For instance treating 10,000 people watching a Stephane Dion clip on YouTube as being significant, misses the point by a mile. There are about 100,000 voters in every urban riding in Canada, there are about 20,000,000 people eligible to vote and the Globe and Mail, for instance, sells about 300,000 copies a day across the country. So how important are those 10,000 hits on a YouTube clip?
More important is the fact that the Internet creates the potential to tell stories in different ways, combining audio, video, still photographs and text.
But if news organizations focused on highlighting examples of that, they would have to direct their readers, listeners and viewers to innovative work at competitors’ sites that would take those eyes away from their own newspapers, newscasts, programs and web sites. Imagine for instance CBC’s The National highlighting an interesting way to package information and tell a story that’s on the CTV News web site, or the Globe and Mail sending readers to the Toronto Star’s site. It’s not going to happen.
It’s easier to focus “Internet coverage” on blogs and YouTube – often reported with little context about who is producing it or sense of what impact they have on voters.

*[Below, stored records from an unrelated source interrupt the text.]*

(** All sequences from [ip] on. *)
Lemma sequences_run seqs : ∀ f (m : mem) ip out last,
  let total := Z.of_nat (length (foldl decode_seq out seqs ++ last)) in
  bytes_at m ip (enc_block seqs last) → ip + Z.of_nat (length (enc_block seqs last)) = iend → 0 <= ip →
  iend <= dest ∨ lim <= ip → bytes_at m dest out → seqs_ok (Z.of_nat (length out)) total seqs → seqs = [] ∨ (5 <= length last)%nat →
  dest + total <= oend → dest + total <= lim → Z.min oend (dest + total + 8) <= lim → mapped m dest (lim - dest) → (length seqs <= f)%nat →
  ∃ m', lz4_loop (S f) m source iend dest oend ip (dest + Z.of_nat (length out)) = Some (m', total) ∧
    bytes_at m' dest (foldl decode_seq out seqs ++ last) ∧ keeps m m' dest lim.
Proof.
  induction seqs as [|s seqs IH]; intros f m ip out last total Hin Hend Hip Hap Hout Hok Hlast Hoe Hl1 Hl2 Hmap Hf; unfold total in *; clear total.
  - cbn [foldl] in *. rewrite length_app in *. unfold enc_block in Hin, Hend. cbn [fmap list_fmap concat app] in Hin, Hend.
    destruct (last_run f m ip out last Hin Hend Hip Hap Hout) as (m' & Hr & Hb & Hk); [lia|lia|done|].
    rewrite length_app in Hr. exists m'. by split.
  - destruct Hlast as [|Hlast]; [done|]. cbn [seqs_ok] in Hok. destruct Hok as (Ho1 & Ho2 & Ho3 & Ho4 & Hok).
    assert (enc_block (s :: seqs) last = enc_seq s ++ enc_block seqs last) as He by (unfold enc_block; cbn [fmap list_fmap concat]; by rewrite app_assoc).
    rewrite He in Hin, Hend. cbn [foldl] in *.
    assert (∀ l o, (length o <= length (foldl decode_seq o l))%nat) as Hgrow.
    { induction l as [|x l IHl]; intros o; cbn [foldl]; [lia|]. specialize (IHl (decode_seq o x)). rewrite length_decode_seq in IHl. lia. }
    specialize (Hgrow seqs (decode_seq out s)). rewrite length_decode_seq in Hgrow. rewrite length_app in *.
    assert (6 <= length (enc_block seqs last))%nat as H6.
    { unfold enc_block, enc_lits. rewrite length_app. cbn [length]. rewrite length_app. lia. }
    destruct f as [|f]; [cbn [length] in Hf; lia|].
    destruct (sequence_run (S f) m ip out s (enc_block seqs last) Hin) as (m1 & Hr & Hb & Hk); [rewrite length_app; lia|done..|lia|lia|lia|done|].
    rewrite Hr. assert (bytes_at m1 (ip + Z.of_nat (length (enc_seq s))) (enc_block seqs last)) as Hin1.
    { apply bytes_at_app in Hin as [_ Hin]. eapply keeps_bytes; [exact Hk|exact Hin|lia]. }
    assert (Z.of_nat (length (decode_seq out s)) = Z.of_nat (length out) + Z.of_nat (length (lits s)) + Z.of_nat (mlen s)) as Hld
      by (rewrite length_decode_seq; lia).
    destruct (IH f m1 (ip + Z.of_nat (length (enc_seq s))) (decode_seq out s) last Hin1) as (m' & Hr' & Hb' & Hk').
    { lia. } { lia. } { lia. } { exact Hb. } { rewrite Hld, length_app. exact Hok. } { by right. }
    { rewrite length_app. lia. } { rewrite length_app. lia. } { rewrite length_app. lia. } { by apply Hk. } { cbn [length] in Hf. lia. }
    cbv zeta in Hr'. rewrite length_app in Hr'. exists m'. split; [exact Hr'|]. split; [done|]. by eapply keeps_trans.
Qed.

End block.

Lemma block_length seqs last : (length seqs <= length (enc_block seqs last))%nat.
Proof.
  unfold enc_block. rewrite length_app. assert (length seqs <= length (concat (enc_seq <$> seqs)))%nat; [|lia].
  assert (∀ s, (1 <= length (enc_seq s))%nat) as H1 by (intros s; unfold enc_seq, enc_lits; cbn [app length]; lia).
  induction seqs as [|s seqs IH]; [done|]. rewrite fmap_cons. cbn [concat length]. rewrite length_app. specialize (H1 s). lia.
Qed.

(** The output buffer has [room] bytes that may be written: all of it, or eight
    bytes more than the data. *)
Lemma generic_run (m : mem) source dest seqs last size room :
  let total := Z.of_nat (length (decode_block seqs last)) in
  let n := Z.of_nat (length (enc_block seqs last)) in
  block_ok seqs last → bytes_at m source (enc_block seqs last) → 0 <= source → source + n < 2 ^ 32 →
  0 <= dest → 0 < size → dest + size < 2 ^ 32 → total <= size → total <= room → Z.min size (total + 8) <= room →
  mapped m dest room → source + n <= dest ∨ dest + room <= source →
  ∃ m', LZ4_decompress_generic m source dest n size = Some (m', total) ∧
    bytes_at m' dest (decode_block seqs last) ∧ keeps m m' dest (dest + room).
Proof.
  intros total n [Hok Hlast] Hin Hs Hs32 Hd Hsz Hd32 Ht Hr1 Hr2 Hmap Hap. unfold LZ4_decompress_generic.
  rewrite (proj2 (Z.eqb_neq size 0)) by lia. pose proof (block_length seqs last) as Hf.
  pose proof (sequences_run source (source + n) dest (dest + size) (dest + room) Hd Hd32 Hs32 seqs (Z.to_nat n) m source [] last) as H.
  cbn [length] in H. change (Z.of_nat 0) with 0 in H. rewrite Z.add_0_r in H. cbv zeta in H.
  fold (decode_block seqs last) in H. fold total in H.
  apply H; try done; try lia. by replace (dest + room - dest) with room by lia.
Qed.

(** ** lz4_wrapper.c *)

Definition LZ4F_MAGIC : Z := 0x184D2204.
Definition EINVAL : Z := 22.
Definition EPROTO : Z := 71.
Definition EPROTONOSUPPORT : Z := 93.
Definition ENOBUFS : Z := 105.

(** Bits [a .. a+n) of a byte, the bit fields of the two headers. *)
Definition bits (x a n : Z) : Z := Z.land (Z.shiftr x a) (Z.ones n).

Definition sizeof_frame_header : Z := 6.

(** The blocks from [in_] on; memory, end of the output and return code. *)
Fixpoint ulz4_blocks (fuel : nat) (m : mem) (src srcn end_ has_block_checksum in_ out : Z) : option (mem * Z * Z) :=
  match fuel with
  | O => None
  | S f =>
      raw ← rd32 m in_;
      let size := bits raw 0 31 in
      let in_ := in_ + 4 in
      if srcn <? u32 (in_ - src + size) then Some (m, out, - EINVAL)
      else if size =? 0 then Some (m, out, 0)
      else
        let next := in_ + size + (if negb (has_block_checksum =? 0) then 4 else 0) in
        if negb (bits raw 31 1 =? 0) then
          let n := Z.min size (end_ - out) in
          m ← memcpy m out in_ n;
          let out := out + n in
          if n <? size then Some (m, out, - ENOBUFS)
          else ulz4_blocks f m src srcn end_ has_block_checksum next out
        else
          '(m, ret) ← LZ4_decompress_generic m in_ out size (end_ - out);
          if ret <? 0 then Some (m, out, - EPROTO)
          else ulz4_blocks f m src srcn end_ has_block_checksum next (out + ret)
  end.

(** [*dstn] afterwards and the return code; with an early return [*dstn] is 0. *)
Definition ulz4fn (m : mem) (dst dstn src srcn : Z) : option (mem * Z * Z) :=
  if srcn <? sizeof_frame_header + 8 + 1 then Some (m, 0, - EINVAL)
  else
    magic ← rd32 m src;
    flags ← m !! (src + 4);
    bd ← m !! (src + 5);
    if negb (magic =? LZ4F_MAGIC) || negb (bits flags 6 2 =? 1) then Some (m, 0, - EPROTONOSUPPORT)
    else if negb (bits flags 0 2 =? 0) || negb (bits bd 0 4 =? 0) || negb (bits bd 7 1 =? 0) then Some (m, 0, - EINVAL)
    else if bits flags 5 1 =? 0 then Some (m, 0, - EPROTONOSUPPORT)
    else
      let in_ := src + sizeof_frame_header + (if negb (bits flags 3 1 =? 0) then 8 else 0) + 1 in
      '(m, out, ret) ← ulz4_blocks (S (Z.to_nat srcn)) m src srcn (dst + dstn) (bits flags 4 1) in_ dst;
      Some (m, out - dst, ret).

(** ** The format of a frame *)

Inductive payload := Stored (l : bytes) | Packed (seqs : list sequence) (last : bytes).

Definition pl_bytes (p : payload) : bytes := match p with Stored l => l | Packed seqs last => enc_block seqs last end.
Definition pl_data (p : payload) : bytes := match p with Stored l => l | Packed seqs last => decode_block seqs last end.
Definition pl_flag (p : payload) : Z := match p with Stored _ => 1 | Packed _ _ => 0 end.

(** A block with its checksum, which the code skips; [ck] tells whether the
    frame has them. *)
Record fblock := FBlock { fb_payload : payload; fb_sum : bytes }.

Definition enc_fblock (ck : bool) (b : fblock) : bytes :=
  le_bytes 4 (Z.of_nat (length (pl_bytes (fb_payload b))) + 2 ^ 31 * pl_flag (fb_payload b)) ++
  pl_bytes (fb_payload b) ++ (if ck then fb_sum b else []).

Record frame := Frame { fr_flags : Z; fr_bd : Z; fr_size : bytes; fr_hc : Z; fr_blocks : list fblock; fr_tail : bytes }.

Definition fr_ck (fr : frame) : bool := negb (bits (fr_flags fr) 4 1 =? 0).
Definition enc_frame (fr : frame) : bytes :=
  le_bytes 4 LZ4F_MAGIC ++ [fr_flags fr; fr_bd fr] ++ fr_size fr ++ [fr_hc fr] ++
  concat (enc_fblock (fr_ck fr) <$> fr_blocks fr) ++ le_bytes 4 0 ++ fr_tail fr.
Definition frame_data (fr : frame) : bytes := concat (pl_data ∘ fb_payload <$> fr_blocks fr).

Definition fblock_ok (b : fblock) : Prop :=
  length (fb_sum b) = 4%nat ∧ 0 < Z.of_nat (length (pl_bytes (fb_payload b))) < 2 ^ 31 ∧
  match fb_payload b with Stored _ => True | Packed seqs last => block_ok seqs last ∧ (0 < length (decode_block seqs last))%nat end.

(** Version 1, reserved bits zero, independent blocks. *)
Record frame_ok (fr : frame) : Prop := {
  fo_version : bits (fr_flags fr) 6 2 = 1;
  fo_reserved : bits (fr_flags fr) 0 2 = 0 ∧ bits (fr_bd fr) 0 4 = 0 ∧ bits (fr_bd fr) 7 1 = 0;
  fo_independent : bits (fr_flags fr) 5 1 = 1;
  fo_size : length (fr_size fr) = (if negb (bits (fr_flags fr) 3 1 =? 0)%Z then 8 else 0)%nat;
  fo_blocks : Forall fblock_ok (fr_blocks fr);
  fo_long : (15 <= length (enc_frame fr))%nat
}.

Lemma raw_parts n f : 0 <= n < 2 ^ 31 → 0 <= f <= 1 → bits (n + 2 ^ 31 * f) 0 31 = n ∧ bits (n + 2 ^ 31 * f) 31 1 = f.
Proof.
  intros Hn Hf. unfold bits. rewrite Z.shiftr_0_r, !Z.land_ones, Z.shiftr_div_pow2 by lia.
  change (2 ^ 31) with 2147483648 in *. change (2 ^ 1) with 2. split; zmod.
Qed.

Lemma rd32_bytes (m : mem) a v : bytes_at m a (le_bytes 4 v) → 0 <= v < 2 ^ 32 → rd32 m a = Some v.
Proof.
  intros Hm Hv. apply bytes_at_load in Hm. rewrite length_le_bytes in Hm. unfold rd32. rewrite Hm.
  cbn [fmap option_fmap option_map]. by rewrite le_val_bytes.
Qed.

Section frame.
Context (src srcn dst dstn lim : Z) (Hsrc : 0 <= src) (Hsrc' : src + srcn < 2 ^ 32) (Hsrcn : srcn < 2 ^ 31).
Context (Hdst : 0 <= dst) (Hdst' : dst + dstn < 2 ^ 32) (Hap : src + srcn <= dst ∨ lim <= src).

(** One block's payload. *)
Lemma payload_run (m : mem) in_ out p :
  let n := Z.of_nat (length (pl_bytes p)) in
  let t := Z.of_nat (length (pl_data p)) in
  bytes_at m in_ (pl_bytes p) → src <= in_ → in_ + n <= src + srcn → bytes_at m dst out →
  (match p with Stored _ => True | Packed seqs last => block_ok seqs last ∧ (0 < length (decode_block seqs last))%nat end) →
  let op := dst + Z.of_nat (length out) in
  op + t <= dst + dstn → op + t <= lim → Z.min (dst + dstn) (op + t + 8) <= lim → mapped m dst (lim - dst) →
  ∃ m', (match p with
         | Stored _ => memcpy m op in_ n = Some m'
         | Packed _ _ => LZ4_decompress_generic m in_ op n (dst + dstn - op) = Some (m', t)
         end) ∧ bytes_at m' dst (out ++ pl_data p) ∧ keeps m m' dst lim.
Proof.
  intros n t Hin Hi1 Hi2 Hout Hok op Ht1 Ht2 Ht3 Hmap. destruct p as [l|seqs last]; cbn [pl_bytes pl_data] in *.
  - exists (write_bytes m op l). split; [|split].
    + apply memcpy_forward; [by apply bytes_at_load|eapply mapped_sub; [exact Hmap|lia..]|lia].
    + apply bytes_at_app. fold op. split; [|apply bytes_at_load, load_write_eq].
      apply (bytes_at_ext m); [done|]. intros x Hx. apply lookup_write_out. lia.
    + split; [intros x Hx; apply lookup_write_out; lia|]. intros. by apply mapped_write.
  - destruct Hok as [Hok Hpos]. change (2 ^ 31) with 2147483648 in *. change (2 ^ 32) with 4294967296 in *.
    destruct (generic_run m in_ op seqs last (dst + dstn - op) (lim - op) Hok Hin) as (m' & Hr & Hb & [Hk1 Hk2]); try (change (2 ^ 32) with 4294967296); try lia.
    { eapply mapped_sub; [exact Hmap|lia..]. }
    exists m'. split; [exact Hr|]. split.
    + apply bytes_at_app. fold op. split; [|done]. apply (bytes_at_ext m); [done|]. intros x Hx. apply Hk1. lia.
    + split; [|exact Hk2]. intros x Hx. apply Hk1. lia.
Qed.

The Internet is MUCH more than that.
Here’s an example from the New York Times of the potential for the Internet to change significantly how we see and absorb information. By the way you can watch all the major speeches – Republicans and Democrats – from the two U.S. conventions this way on the Times web site
My bet is that the Times will do the same thing for the three Presidential debates – the first one is this Friday.
I hope a Canadian news organization will do the same for our leaders’ debates on Oct 1 and 2 – if one does, I’ll bet their competitors won’t mention it.
Christopher Waddell is associate director of the school and a former Globe and Mail Ottawa bureau chief, former CBC-TV parliamentary bureau chief and election night executive producer for CBC TV News.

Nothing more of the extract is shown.